2.2.1 In vivo experiment

Bald/C mice were purchased from Sibeifu Co., LTD. The mice were kept under specific pathogen-free conditions and used at 7 weeks of age. KRN7000 and synthesized glycolipidases (1.0 mg) were dissolved in dimethyl sulfoxide (DMSO, 1.0 ml) at 80°C. After 30 min at 80°C, the solutions were cooled to room temperature and diluted to 200 μg/ml with phosphate-buffered saline (PBS) containing 0.5% Tween 20 (polymethylene sorbitan monolaurate). The obtained solutions were diluted to 10 μg/ml with PBS just before injecting into the mice. Each glycolipid solution (10 μg/ml, 200 μL) was administered intravenously. Peripheral blood was collected from the retro-orbital plexus of mice at 3, 6, 12, 24, 36, 48, and 60 h using capillary tubes, and plasma was prepared. The animal protocol involved in this research was approved (HNUAUCC-2021–00048).

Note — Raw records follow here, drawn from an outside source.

(** Runs the thread on the processor, with the blocks that [malloc] returns;
    stops when the thread is back in its own code. *)
Fixpoint drive (l : list Z) (k : kern) : option kern :=
  match l, threads k !! cpu k with
  | [], _ => Some k
  | _ :: _, None => None
  | ws :: l, Some t =>
      if decide (fresh_ws k ws) then
        match code t, run_step ws k with
        | [], _ => None
        | _, Done (_, k') => drive l k'
        | _, Fault _ => None
        end
      else None
  end.

(** ** The timer *)

Lemma thread_tick_ok k t :
  threads k !! cpu k = Some t -> cpu k <> NULL -> magic t = THREAD_MAGIC -> status t = THREAD_RUNNING -> in_external_intr k = true ->
  exists st, thread_ticks st = u32 (thread_ticks (stats k) + 1) /\
    thread_tick k = Done (tt, set_stats st (set_external true ((TIME_SLICE <=? thread_ticks st) || yield_on_return k) k)).
Proof.
  intros Ht Hn Hm Hs He. unfold thread_tick. rewrite (bind_done _ _ _ _ _ (thread_current_ok k t Ht Hn Hm Hs)).
  rewrite (bind_done _ _ _ t k) by (unfold load_thread; by rewrite Ht). rewrite (bind_done _ _ _ k k) by done. cbv zeta.
  set (s := if cpu k =? idle_thread k then _ else _).
  assert (Hts : thread_ticks s = thread_ticks (stats k)) by (unfold s; repeat case_match; done).
  set (st := mk_stats _ (u32 (thread_ticks s + 1)) _ _ _). exists st. split; [simpl; by rewrite Hts|].
  rewrite (bind_done _ _ _ tt (set_stats st k)) by done. change (u32 (thread_ticks s + 1)) with (thread_ticks st).
  destruct (TIME_SLICE <=? thread_ticks st); simpl orb.
  - unfold intr_yield_on_return. rewrite (bind_done _ _ _ true (set_stats st k)) by (unfold intr_context, gets; simpl; by rewrite He). done.
  - unfold ret. do 2 f_equal. destruct k; simpl in *. by subst.
Qed.
(** [for (int i = 0; i < argc; i++)]: the addresses and the stack pointer. *)
Fixpoint push_words (argv argv_lengths : list Z) (current_sp : Z) : M mem (list Z * Z) :=
  match argv, argv_lengths with
  | w :: argv, n :: argv_lengths =>
      let! current_sp := push_chars (Z.to_nat (i32 n)) w current_sp in
      let! (address_lst, sp) := push_words argv argv_lengths current_sp in
      ret (u32 current_sp :: address_lst, sp)
  | _, _ => ret ([], current_sp)
  end.

(** [for (int i = argc - 1; i >= 0; i--)], from the last address to the first. *)
Fixpoint push_addresses (l : list Z) (current_sp : Z) : M mem Z :=
  match l with
  | [] => ret current_sp
  | a :: l =>
      let current_sp := current_sp - 4 in
      memset_word current_sp (i32 a) ;;
      push_addresses l current_sp
  end.

(** [esp] is the value of [*if_esp], [if_esp] the address of the variable; the
    new value on success. *)
Definition load_arguments_to_stack (argc : Z) (argv argv_lengths : list Z) (esp if_esp : Z) : M mem (option Z) :=
  let! (address_lst, sp) := push_words (take (Z.to_nat argc) argv) argv_lengths esp in
  let stack_alignment := u32 (stack_alignment_calc sp argc) in
  let sp := sp - stack_alignment in
  memset sp 0 stack_alignment ;;
  let sp := sp - 4 in
  memset_word sp 0 ;;
  let! sp := push_addresses (reverse address_lst) sp in
  let sp := sp - 4 in
  memset_word sp (i32 (sp + 4)) ;;
  let sp := sp - 4 in
  memset_word sp argc ;;
  let sp := sp - 4 in
  memset_word sp 69 ;;
  if u32 if_esp <? u32 sp then ret None else ret (Some sp).

(** ** What [main] finds *)

Definition word_at (m : mem) (a w : Z) : Prop := bytes_at m a (le_encode 4 w).

(** A frame for a call of [main] at [sp]: the return address, [argc] and [argv],
    which points to as many pointers to the words, and a null pointer. *)
Record main_frame (m : mem) (sp : Z) (ws : list (list Z)) : Prop := {
  frame_argc : word_at m (sp + 4) (Z.of_nat (length ws));
  frame_argv : word_at m (sp + 8) (sp + 12);
  frame_args i w : ws !! i = Some w -> exists a, word_at m (sp + 12 + 4 * Z.of_nat i) a /\ sp < a /\ str_at m a w;
  frame_null : word_at m (sp + 12 + 4 * Z.of_nat (length ws)) 0
}.

(** The bytes of the words with their terminators. *)
Definition text (ws : list (list Z)) : list Z := mjoin (map (fun w => w ++ [0]) (reverse ws)).

(** The most that the arguments take. *)
Definition args_size (ws : list (list Z)) : Z := Z.of_nat (length (text ws)) + 4 * Z.of_nat (length ws) + 31.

2.2.2 Cytokine measurement

The cytokine concentrations in plasma were measured by using the mouse ELISA kit (Dekewe company) for IFN-γ and IL-4.

3 Results and discussion

The retro-synthetic analysis of C-6-modified KRN7000 (1, 2, and 3) is shown in Scheme 1. Briefly, the azide, amine, or alkyne handles can be introduced at the late stage of synthesis. Fully protected compound 5 can be prepared by the glycosylation of donor 6 and acceptor 7. The glycosyl donor 6 will be protected by 4,6-DTBS and 2,3-Bz groups. The azide was selected as a temporary lipid amine protecting group for acceptor 7, which can be selectively reduced to an amine and coupled with ceric acid. The two secondary hydroxyl groups were protected by Bz groups, which can be removed by the base at the final stage.

SCHEME 1

SCHEME 1. Strategy for the preparation of KRN7000 and its 6'-modified analogues.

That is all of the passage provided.